# What you need to do
Each line below that contains the word "slots" must be copied.

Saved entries
- - -
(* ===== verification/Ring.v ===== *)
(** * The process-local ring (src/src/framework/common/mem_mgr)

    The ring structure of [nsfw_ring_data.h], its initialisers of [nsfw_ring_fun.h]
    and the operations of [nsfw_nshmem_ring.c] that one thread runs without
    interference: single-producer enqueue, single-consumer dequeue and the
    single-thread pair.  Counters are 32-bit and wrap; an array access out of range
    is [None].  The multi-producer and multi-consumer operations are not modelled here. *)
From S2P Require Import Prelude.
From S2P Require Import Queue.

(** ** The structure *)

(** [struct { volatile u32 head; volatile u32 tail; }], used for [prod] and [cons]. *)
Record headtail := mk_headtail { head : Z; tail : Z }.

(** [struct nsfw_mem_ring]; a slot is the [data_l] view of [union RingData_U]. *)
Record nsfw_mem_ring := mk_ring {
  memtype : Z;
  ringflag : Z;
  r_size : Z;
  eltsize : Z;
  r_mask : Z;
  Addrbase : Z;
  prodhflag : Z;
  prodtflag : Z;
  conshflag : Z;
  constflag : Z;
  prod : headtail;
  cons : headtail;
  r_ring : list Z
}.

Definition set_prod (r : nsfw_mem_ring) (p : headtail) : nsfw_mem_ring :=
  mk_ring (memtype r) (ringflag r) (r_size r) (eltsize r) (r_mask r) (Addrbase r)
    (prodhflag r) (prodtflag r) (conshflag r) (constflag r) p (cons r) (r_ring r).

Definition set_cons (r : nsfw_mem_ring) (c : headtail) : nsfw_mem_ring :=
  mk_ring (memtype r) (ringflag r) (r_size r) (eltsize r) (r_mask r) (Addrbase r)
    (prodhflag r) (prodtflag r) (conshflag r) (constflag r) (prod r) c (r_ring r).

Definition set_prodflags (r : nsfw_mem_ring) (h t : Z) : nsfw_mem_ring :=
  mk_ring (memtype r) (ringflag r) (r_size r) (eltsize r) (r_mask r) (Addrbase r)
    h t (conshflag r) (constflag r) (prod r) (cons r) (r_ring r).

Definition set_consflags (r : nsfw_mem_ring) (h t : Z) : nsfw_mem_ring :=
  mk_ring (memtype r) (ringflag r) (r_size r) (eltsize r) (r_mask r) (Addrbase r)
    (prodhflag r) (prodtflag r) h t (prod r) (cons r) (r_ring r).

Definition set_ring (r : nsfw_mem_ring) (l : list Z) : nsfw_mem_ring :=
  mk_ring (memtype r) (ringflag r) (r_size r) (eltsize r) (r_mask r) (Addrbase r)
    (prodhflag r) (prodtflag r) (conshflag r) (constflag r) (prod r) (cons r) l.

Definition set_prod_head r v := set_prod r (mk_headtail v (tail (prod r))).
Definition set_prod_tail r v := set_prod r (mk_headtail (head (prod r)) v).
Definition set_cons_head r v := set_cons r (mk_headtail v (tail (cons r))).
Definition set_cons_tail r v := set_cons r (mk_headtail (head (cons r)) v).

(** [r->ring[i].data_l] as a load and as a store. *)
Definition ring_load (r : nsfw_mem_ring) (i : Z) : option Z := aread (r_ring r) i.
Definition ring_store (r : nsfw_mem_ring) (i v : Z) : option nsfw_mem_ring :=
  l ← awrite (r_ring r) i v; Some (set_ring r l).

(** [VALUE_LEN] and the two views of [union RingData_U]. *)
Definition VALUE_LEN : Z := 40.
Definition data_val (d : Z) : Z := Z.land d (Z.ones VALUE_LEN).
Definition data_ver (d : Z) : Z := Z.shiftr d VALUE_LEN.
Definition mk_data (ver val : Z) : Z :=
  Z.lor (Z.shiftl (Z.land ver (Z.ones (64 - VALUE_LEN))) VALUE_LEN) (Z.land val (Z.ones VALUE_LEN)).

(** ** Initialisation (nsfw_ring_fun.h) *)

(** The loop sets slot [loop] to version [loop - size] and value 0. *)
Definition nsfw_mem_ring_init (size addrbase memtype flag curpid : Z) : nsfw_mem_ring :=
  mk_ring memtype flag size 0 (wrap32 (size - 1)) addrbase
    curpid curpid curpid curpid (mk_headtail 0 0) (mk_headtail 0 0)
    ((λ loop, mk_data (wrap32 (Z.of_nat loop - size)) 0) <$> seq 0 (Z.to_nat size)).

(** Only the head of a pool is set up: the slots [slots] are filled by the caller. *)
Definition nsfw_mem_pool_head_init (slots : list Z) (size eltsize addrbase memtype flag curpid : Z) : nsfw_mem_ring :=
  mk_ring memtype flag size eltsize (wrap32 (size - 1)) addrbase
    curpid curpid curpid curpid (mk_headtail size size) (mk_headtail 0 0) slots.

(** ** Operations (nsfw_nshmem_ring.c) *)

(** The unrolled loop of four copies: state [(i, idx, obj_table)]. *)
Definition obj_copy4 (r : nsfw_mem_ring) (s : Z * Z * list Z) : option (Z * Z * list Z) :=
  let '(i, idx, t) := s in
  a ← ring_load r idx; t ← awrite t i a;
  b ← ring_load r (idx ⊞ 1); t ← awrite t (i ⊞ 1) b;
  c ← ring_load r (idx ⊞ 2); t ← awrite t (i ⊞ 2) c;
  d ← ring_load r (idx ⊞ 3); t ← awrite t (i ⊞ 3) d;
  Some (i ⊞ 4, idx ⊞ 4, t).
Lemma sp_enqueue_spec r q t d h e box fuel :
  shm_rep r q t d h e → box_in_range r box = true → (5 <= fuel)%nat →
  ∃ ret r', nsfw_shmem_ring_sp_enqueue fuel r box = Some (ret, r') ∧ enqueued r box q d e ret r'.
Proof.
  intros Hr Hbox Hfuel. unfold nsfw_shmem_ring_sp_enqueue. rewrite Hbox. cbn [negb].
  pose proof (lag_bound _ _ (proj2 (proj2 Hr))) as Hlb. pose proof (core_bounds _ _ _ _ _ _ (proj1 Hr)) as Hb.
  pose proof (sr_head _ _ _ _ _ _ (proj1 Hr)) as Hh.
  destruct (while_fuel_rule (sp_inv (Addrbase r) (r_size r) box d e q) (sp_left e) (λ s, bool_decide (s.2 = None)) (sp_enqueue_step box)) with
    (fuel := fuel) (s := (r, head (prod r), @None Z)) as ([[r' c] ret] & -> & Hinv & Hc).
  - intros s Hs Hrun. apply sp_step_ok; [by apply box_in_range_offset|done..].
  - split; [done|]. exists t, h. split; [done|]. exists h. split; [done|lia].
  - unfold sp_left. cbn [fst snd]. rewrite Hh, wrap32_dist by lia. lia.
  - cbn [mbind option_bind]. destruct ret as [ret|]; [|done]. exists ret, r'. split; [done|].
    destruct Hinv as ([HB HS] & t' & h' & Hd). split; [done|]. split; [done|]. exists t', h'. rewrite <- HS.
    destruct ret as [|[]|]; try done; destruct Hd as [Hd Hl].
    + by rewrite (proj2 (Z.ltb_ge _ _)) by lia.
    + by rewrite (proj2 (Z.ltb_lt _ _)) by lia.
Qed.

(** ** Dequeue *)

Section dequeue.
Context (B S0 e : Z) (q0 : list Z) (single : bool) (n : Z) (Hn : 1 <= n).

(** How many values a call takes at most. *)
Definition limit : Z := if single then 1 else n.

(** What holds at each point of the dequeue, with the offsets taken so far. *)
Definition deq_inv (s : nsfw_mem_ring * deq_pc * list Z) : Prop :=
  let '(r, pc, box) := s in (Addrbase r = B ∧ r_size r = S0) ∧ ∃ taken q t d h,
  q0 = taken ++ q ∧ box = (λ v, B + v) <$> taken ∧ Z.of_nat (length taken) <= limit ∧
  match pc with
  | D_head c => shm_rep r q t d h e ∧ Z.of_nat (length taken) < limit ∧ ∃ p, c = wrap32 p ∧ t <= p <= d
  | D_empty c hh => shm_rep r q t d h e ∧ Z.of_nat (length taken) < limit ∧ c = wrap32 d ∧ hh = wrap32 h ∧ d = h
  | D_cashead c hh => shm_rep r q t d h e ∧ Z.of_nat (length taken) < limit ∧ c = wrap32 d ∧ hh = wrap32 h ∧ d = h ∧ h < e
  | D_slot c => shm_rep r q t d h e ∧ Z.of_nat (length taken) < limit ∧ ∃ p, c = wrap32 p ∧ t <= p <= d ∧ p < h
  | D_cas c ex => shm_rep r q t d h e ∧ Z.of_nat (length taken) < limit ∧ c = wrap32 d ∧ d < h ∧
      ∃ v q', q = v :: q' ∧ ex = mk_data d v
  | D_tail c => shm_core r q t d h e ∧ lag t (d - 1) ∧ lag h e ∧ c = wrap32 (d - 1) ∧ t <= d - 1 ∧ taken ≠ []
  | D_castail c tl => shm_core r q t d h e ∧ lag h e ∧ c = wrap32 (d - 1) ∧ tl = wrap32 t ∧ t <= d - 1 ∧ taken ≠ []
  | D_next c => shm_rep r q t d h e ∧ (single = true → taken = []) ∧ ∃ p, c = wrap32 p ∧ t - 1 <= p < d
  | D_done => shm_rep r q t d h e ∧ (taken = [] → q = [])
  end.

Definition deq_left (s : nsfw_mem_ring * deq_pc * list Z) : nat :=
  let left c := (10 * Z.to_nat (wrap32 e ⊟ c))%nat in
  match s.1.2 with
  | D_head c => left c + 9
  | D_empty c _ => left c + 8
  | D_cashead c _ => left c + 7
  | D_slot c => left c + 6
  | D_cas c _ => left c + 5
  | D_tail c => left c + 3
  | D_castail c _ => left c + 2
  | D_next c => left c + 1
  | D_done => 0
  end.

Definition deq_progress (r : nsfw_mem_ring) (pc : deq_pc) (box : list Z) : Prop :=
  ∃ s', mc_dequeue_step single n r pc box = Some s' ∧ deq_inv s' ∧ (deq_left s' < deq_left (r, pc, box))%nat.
- - -
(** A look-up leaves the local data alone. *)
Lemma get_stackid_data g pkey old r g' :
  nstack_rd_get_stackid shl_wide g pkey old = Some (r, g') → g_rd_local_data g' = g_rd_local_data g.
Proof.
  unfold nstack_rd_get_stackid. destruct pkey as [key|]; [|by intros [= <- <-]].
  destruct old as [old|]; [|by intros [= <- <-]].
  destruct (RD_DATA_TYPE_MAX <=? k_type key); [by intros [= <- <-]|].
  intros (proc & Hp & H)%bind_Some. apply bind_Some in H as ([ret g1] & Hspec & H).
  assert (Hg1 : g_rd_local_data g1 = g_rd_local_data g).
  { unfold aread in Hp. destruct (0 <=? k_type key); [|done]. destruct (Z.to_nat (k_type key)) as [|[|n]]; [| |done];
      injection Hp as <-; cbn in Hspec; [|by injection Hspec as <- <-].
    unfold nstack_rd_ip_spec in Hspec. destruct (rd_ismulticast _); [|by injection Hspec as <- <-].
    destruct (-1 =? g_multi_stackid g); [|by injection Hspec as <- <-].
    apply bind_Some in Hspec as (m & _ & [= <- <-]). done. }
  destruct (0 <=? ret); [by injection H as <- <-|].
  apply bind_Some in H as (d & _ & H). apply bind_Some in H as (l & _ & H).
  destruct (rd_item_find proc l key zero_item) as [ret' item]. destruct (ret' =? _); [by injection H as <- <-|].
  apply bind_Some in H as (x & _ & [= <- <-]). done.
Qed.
- - -
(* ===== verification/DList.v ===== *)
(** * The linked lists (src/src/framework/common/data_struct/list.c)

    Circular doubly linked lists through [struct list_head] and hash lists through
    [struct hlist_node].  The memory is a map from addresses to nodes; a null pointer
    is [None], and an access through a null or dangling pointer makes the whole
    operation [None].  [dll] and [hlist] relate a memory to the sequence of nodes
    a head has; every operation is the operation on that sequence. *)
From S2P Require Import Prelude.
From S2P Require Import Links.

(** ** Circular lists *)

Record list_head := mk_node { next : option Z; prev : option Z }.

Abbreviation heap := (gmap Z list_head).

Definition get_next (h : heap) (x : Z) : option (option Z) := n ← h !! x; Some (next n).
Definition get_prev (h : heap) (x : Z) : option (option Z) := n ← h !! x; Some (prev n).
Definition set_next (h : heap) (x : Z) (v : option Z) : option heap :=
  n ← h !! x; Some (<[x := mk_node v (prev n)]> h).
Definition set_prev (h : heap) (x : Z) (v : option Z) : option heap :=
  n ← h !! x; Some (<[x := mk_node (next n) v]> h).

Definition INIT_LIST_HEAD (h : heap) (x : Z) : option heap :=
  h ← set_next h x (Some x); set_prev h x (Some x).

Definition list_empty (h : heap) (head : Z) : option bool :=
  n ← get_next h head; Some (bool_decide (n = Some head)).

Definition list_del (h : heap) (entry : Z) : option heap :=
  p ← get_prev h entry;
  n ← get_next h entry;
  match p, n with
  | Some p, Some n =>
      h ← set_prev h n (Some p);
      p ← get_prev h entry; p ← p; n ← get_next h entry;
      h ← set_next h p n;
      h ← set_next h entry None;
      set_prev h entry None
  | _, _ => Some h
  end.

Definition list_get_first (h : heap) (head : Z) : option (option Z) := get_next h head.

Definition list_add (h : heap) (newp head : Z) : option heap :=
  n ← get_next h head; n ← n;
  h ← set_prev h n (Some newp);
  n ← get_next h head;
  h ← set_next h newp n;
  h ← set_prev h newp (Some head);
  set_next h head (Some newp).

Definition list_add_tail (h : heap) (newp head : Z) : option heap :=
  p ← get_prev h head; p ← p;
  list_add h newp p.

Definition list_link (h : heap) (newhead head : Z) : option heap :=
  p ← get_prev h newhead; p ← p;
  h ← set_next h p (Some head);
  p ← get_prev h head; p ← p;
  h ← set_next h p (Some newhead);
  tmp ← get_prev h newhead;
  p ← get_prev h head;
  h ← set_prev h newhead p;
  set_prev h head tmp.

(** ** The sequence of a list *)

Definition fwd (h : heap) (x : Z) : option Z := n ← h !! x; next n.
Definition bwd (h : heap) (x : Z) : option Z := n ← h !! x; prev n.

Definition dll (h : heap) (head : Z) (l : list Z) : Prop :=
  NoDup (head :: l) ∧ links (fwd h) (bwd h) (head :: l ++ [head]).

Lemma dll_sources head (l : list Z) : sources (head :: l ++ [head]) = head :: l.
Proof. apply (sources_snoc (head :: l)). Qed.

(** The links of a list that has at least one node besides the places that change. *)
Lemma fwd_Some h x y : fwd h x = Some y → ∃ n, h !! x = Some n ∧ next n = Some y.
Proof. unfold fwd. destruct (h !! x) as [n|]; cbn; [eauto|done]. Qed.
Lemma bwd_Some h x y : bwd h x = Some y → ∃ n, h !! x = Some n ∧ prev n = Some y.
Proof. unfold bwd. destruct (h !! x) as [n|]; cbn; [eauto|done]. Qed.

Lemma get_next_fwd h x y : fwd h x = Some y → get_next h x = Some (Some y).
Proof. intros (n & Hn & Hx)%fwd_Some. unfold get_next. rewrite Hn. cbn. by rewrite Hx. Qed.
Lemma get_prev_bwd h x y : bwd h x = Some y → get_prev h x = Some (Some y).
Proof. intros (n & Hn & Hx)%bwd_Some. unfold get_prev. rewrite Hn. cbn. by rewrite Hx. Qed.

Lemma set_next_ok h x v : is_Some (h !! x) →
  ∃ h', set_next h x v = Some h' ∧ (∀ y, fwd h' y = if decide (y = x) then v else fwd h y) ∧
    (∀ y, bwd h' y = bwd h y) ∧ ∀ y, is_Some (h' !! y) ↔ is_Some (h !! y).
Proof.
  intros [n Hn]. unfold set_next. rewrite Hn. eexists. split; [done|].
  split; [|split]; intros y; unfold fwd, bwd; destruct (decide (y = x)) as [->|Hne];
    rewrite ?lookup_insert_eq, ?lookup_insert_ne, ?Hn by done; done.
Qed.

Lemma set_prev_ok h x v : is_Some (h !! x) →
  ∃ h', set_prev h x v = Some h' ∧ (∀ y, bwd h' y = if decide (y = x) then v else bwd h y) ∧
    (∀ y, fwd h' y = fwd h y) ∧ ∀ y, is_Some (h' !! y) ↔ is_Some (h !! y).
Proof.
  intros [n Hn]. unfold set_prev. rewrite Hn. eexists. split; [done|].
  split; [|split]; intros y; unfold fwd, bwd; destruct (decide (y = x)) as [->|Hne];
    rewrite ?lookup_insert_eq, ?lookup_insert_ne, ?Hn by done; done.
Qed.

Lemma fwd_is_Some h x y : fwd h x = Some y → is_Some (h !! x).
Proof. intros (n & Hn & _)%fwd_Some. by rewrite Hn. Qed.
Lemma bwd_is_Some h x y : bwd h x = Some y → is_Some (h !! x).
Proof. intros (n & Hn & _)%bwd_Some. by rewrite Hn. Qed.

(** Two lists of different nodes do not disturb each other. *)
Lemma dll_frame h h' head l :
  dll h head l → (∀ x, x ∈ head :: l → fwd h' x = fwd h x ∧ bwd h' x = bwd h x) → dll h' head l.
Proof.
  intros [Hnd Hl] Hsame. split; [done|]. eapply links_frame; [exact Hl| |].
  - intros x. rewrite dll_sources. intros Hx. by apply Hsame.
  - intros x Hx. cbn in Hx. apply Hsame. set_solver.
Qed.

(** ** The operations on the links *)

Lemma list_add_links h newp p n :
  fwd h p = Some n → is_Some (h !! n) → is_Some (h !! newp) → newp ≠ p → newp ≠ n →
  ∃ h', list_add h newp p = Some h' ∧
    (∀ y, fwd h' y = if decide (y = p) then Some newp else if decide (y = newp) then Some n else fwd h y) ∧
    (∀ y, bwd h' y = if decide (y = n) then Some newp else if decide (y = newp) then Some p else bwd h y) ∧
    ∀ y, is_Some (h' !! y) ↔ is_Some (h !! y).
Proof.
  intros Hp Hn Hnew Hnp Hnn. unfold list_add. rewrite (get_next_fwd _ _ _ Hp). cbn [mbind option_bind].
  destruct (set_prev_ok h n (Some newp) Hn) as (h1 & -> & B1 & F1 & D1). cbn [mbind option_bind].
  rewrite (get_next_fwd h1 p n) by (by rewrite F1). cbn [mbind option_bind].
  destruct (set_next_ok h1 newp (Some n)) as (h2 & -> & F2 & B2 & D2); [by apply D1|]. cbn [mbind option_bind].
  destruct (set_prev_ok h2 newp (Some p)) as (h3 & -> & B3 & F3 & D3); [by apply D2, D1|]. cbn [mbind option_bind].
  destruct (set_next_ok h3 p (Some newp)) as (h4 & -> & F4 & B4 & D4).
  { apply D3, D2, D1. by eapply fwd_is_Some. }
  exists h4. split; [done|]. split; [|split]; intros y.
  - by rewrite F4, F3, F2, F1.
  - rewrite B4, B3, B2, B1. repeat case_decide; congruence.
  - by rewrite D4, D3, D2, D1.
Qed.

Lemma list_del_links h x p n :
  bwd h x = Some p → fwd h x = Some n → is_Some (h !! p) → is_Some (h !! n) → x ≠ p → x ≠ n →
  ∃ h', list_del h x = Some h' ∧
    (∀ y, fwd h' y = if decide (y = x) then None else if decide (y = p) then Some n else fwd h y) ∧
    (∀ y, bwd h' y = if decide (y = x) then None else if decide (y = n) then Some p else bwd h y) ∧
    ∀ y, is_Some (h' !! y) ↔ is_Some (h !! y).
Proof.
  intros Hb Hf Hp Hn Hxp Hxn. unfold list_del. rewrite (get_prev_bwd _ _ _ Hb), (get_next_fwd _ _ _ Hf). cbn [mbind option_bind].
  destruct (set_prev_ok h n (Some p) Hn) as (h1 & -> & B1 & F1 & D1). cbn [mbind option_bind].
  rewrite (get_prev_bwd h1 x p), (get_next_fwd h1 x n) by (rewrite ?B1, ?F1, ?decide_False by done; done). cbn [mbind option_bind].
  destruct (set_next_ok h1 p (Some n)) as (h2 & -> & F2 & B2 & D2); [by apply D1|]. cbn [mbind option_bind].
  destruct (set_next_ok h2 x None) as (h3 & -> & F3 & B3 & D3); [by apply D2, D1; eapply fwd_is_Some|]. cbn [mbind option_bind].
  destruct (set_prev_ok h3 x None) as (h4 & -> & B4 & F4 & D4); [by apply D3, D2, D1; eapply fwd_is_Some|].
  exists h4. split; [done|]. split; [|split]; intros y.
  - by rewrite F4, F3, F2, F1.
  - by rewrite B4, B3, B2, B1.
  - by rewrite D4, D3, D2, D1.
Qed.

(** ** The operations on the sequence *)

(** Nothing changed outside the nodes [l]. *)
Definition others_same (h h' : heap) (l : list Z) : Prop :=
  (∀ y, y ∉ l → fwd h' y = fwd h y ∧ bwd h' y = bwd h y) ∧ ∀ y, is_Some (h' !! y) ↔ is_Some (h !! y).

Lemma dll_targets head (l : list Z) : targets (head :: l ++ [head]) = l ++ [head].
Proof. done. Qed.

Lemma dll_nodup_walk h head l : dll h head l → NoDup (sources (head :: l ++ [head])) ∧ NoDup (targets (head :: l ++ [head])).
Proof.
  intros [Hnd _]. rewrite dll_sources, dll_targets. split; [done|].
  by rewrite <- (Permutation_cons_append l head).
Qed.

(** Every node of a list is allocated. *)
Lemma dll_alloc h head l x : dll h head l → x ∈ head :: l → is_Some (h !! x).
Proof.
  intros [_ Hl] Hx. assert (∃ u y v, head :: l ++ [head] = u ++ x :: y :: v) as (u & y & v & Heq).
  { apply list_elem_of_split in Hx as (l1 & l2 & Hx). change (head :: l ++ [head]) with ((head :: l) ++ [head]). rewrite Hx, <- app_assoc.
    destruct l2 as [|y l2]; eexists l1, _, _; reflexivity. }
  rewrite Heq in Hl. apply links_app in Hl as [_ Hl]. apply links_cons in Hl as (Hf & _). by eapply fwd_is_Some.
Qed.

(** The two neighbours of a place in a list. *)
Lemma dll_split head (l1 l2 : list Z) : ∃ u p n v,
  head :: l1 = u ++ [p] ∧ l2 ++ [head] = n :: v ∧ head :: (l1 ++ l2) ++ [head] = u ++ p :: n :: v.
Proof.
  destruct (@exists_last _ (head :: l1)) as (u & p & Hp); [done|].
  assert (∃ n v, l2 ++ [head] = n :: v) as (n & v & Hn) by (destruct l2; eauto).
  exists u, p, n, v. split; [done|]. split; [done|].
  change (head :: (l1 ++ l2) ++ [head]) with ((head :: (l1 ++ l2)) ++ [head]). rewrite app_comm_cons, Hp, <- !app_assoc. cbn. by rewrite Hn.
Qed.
- - -
# Answer box
(** Only the head of a pool is set up: the slots [slots] are filled by the caller. *)
Definition nsfw_mem_pool_head_init (slots : list Z) (size eltsize addrbase memtype flag curpid : Z) : nsfw_mem_ring :=
    curpid curpid curpid curpid (mk_headtail size size) (mk_headtail 0 0) slots.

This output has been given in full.